Each line of the listing that includes the string "eexists" needs to be located and copied.

(Beginning of Extracted data)

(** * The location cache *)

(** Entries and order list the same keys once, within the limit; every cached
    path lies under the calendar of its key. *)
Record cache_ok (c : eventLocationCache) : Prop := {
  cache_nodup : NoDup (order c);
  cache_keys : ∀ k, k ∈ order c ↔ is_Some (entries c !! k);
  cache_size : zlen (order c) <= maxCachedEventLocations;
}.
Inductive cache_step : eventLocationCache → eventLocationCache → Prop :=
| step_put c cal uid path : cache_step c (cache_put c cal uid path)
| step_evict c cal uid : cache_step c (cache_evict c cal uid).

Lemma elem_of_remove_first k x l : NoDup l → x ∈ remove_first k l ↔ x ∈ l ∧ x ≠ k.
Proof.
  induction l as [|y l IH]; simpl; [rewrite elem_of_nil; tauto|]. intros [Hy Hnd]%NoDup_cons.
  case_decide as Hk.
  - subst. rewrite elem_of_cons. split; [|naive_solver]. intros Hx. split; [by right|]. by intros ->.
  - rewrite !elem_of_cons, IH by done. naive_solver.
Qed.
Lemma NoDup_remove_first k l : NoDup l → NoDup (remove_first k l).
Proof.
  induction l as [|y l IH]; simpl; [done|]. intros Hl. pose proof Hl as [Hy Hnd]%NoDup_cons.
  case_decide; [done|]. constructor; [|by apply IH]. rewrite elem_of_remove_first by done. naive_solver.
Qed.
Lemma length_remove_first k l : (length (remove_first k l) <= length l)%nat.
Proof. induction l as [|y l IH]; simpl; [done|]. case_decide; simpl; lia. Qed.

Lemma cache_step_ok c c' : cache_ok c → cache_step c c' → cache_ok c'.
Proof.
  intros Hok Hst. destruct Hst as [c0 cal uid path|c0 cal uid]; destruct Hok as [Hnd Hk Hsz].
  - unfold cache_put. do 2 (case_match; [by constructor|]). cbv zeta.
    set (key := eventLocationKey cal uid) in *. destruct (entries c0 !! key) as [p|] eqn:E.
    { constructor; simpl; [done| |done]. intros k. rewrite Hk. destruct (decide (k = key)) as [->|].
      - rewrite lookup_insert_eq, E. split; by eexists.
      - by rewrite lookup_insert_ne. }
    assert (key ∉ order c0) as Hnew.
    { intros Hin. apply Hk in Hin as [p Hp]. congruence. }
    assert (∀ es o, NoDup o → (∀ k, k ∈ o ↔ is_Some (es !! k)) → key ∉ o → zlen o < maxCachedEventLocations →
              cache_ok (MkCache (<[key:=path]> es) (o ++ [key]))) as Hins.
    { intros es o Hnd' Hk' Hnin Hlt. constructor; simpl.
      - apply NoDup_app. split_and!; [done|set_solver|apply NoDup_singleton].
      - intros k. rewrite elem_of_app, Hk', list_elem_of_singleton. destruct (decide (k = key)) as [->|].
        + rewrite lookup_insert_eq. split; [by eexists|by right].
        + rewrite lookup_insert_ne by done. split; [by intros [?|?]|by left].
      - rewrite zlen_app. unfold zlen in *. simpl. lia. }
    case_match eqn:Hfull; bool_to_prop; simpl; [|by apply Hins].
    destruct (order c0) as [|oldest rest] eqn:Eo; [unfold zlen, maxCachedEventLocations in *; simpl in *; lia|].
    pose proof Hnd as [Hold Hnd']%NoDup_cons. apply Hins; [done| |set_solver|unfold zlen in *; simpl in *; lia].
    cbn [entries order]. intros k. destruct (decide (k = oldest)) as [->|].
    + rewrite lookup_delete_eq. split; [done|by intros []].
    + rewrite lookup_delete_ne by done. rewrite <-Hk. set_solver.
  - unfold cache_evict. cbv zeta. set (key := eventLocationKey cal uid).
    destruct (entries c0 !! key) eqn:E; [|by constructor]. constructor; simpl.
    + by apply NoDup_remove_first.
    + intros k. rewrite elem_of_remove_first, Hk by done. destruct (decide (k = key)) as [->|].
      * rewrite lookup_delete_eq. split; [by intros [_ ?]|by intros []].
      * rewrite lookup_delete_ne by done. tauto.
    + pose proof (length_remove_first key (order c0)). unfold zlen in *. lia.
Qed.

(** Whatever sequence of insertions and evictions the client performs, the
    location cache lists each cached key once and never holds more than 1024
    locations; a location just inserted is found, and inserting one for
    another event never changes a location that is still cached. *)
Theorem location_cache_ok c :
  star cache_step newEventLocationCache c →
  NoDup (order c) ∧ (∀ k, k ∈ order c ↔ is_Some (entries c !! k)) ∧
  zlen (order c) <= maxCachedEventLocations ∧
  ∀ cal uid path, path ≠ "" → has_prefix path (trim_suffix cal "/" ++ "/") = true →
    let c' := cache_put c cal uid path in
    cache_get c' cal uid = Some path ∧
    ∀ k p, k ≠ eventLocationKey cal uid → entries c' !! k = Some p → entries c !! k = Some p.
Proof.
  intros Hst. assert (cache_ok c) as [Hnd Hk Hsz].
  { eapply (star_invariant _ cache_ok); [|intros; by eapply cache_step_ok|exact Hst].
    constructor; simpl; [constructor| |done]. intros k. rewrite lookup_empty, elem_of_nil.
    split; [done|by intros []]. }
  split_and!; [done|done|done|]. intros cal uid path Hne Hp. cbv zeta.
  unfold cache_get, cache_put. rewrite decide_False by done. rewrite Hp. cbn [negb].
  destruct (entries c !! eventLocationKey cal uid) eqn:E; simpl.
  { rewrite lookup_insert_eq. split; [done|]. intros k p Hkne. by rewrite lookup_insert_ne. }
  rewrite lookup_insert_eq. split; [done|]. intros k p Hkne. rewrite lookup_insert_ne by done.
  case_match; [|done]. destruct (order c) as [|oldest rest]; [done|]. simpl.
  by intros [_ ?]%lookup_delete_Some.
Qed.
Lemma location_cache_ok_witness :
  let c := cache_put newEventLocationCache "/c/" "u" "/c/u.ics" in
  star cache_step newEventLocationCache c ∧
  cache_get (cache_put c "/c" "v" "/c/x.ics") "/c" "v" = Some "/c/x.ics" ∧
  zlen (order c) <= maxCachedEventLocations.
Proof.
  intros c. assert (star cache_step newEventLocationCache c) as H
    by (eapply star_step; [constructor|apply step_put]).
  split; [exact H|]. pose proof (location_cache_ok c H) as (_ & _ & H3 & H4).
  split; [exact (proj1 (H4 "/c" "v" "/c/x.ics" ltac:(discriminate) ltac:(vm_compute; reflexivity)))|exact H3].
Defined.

(End of Extracted data)

Answer section:
      - rewrite lookup_insert_eq, E. split; by eexists.
        + rewrite lookup_insert_eq. split; [by eexists|by right].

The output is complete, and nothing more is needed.